What you need to do | Without omitting anything, retype the data that follows.

Excerpts from a dataset |
(** The mapping after [copy(mmap[p:], enc)]: the bytes before [p] stay,
    the encoded bytes follow as far as the mapping reaches, the bytes
    behind them stay. *)
Lemma copy_into {A : Type} (m enc : list A) (p : nat) :
  (p <= length m)%nat ->
  firstn p m ++ fst (copy (skipn p m) enc)
  = firstn p m ++ firstn (length m - p) enc ++ skipn (p + length enc) m.
Proof.
  intros Hp. f_equal. unfold copy. cbn [fst]. rewrite length_skipn.
  destruct (Nat.le_ge_cases (length m - p) (length enc)) as [H|H].
  - rewrite Nat.min_l by assumption. f_equal.
    rewrite skipn_skipn, !skipn_all2 by lia. reflexivity.
  - rewrite Nat.min_r by assumption.
    rewrite firstn_all, (firstn_all2 enc) by assumption.
    rewrite skipn_skipn. do 2 f_equal. lia.
Qed.

Lemma WriteEntries_ok (idx : Index) (es : list Entry) :
  0 <= position idx <= len (mmap idx) ->
  position idx + entryWidth * len es <= max_int64 ->
  WriteEntries idx es
  = Returned
      ({| opts := opts idx;
          mmap := firstn (Z.to_nat (position idx)) (mmap idx)
                  ++ firstn (length (mmap idx) - Z.to_nat (position idx))
                            (encodeEntries es (baseOffset (opts idx)))
                  ++ skipn (Z.to_nat (position idx)
                            + length (encodeEntries es (baseOffset (opts idx))))
                           (mmap idx);
          position := position idx + entryWidth * len es |},
       None).
Proof.
  intros Hp Hmax. rewrite WriteEntries_eq.
  replace (0 <=? position idx) with true by (symmetry; apply Z.leb_le; lia).
  replace (position idx <=? len (mmap idx)) with true
    by (symmetry; apply Z.leb_le; lia).
  cbn [andb]. rewrite copy_into by (unfold len in Hp; lia).
  rewrite advance_nowrap; try reflexivity; unfold len in *; lia.
Qed.

Lemma WriteEntries_panics (idx : Index) (es : list Entry) :
  position idx < 0 \/ len (mmap idx) < position idx ->
  WriteEntries idx es = Panicked.
Proof.
  intros H. rewrite WriteEntries_eq.
  destruct (Z.leb_spec 0 (position idx)); [|reflexivity].
  destruct (Z.leb_spec (position idx) (len (mmap idx))); [lia|reflexivity].
Qed.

Your response |
(** The mapping after [copy(mmap[p:], enc)]: the bytes before [p] stay,
    the encoded bytes follow as far as the mapping reaches, the bytes
    behind them stay. *)
Lemma copy_into {A : Type} (m enc : list A) (p : nat) :
  (p <= length m)%nat ->
  firstn p m ++ fst (copy (skipn p m) enc)
  = firstn p m ++ firstn (length m - p) enc ++ skipn (p + length enc) m.
Proof.
  intros Hp. f_equal. unfold copy. cbn [fst]. rewrite length_skipn.
  destruct (Nat.le_ge_cases (length m - p) (length enc)) as [H|H].
  - rewrite Nat.min_l by assumption. f_equal.
    rewrite skipn_skipn, !skipn_all2 by lia. reflexivity.
  - rewrite Nat.min_r by assumption.
    rewrite firstn_all, (firstn_all2 enc) by assumption.
    rewrite skipn_skipn. do 2 f_equal. lia.
Qed.

Lemma WriteEntries_ok (idx : Index) (es : list Entry) :
  0 <= position idx <= len (mmap idx) ->
  position idx + entryWidth * len es <= max_int64 ->
  WriteEntries idx es
  = Returned
      ({| opts := opts idx;
          mmap := firstn (Z.to_nat (position idx)) (mmap idx)
                  ++ firstn (length (mmap idx) - Z.to_nat (position idx))
                            (encodeEntries es (baseOffset (opts idx)))
                  ++ skipn (Z.to_nat (position idx)
                            + length (encodeEntries es (baseOffset (opts idx))))
                           (mmap idx);
          position := position idx + entryWidth * len es |},
       None).
Proof.
  intros Hp Hmax. rewrite WriteEntries_eq.
  replace (0 <=? position idx) with true by (symmetry; apply Z.leb_le; lia).
  replace (position idx <=? len (mmap idx)) with true
    by (symmetry; apply Z.leb_le; lia).
  cbn [andb]. rewrite copy_into by (unfold len in Hp; lia).
  rewrite advance_nowrap; try reflexivity; unfold len in *; lia.
Qed.

Lemma WriteEntries_panics (idx : Index) (es : list Entry) :
  position idx < 0 \/ len (mmap idx) < position idx ->
  WriteEntries idx es = Panicked.
Proof.
  intros H. rewrite WriteEntries_eq.
  destruct (Z.leb_spec 0 (position idx)); [|reflexivity].
  destruct (Z.leb_spec (position idx) (len (mmap idx))); [lia|reflexivity].
Qed.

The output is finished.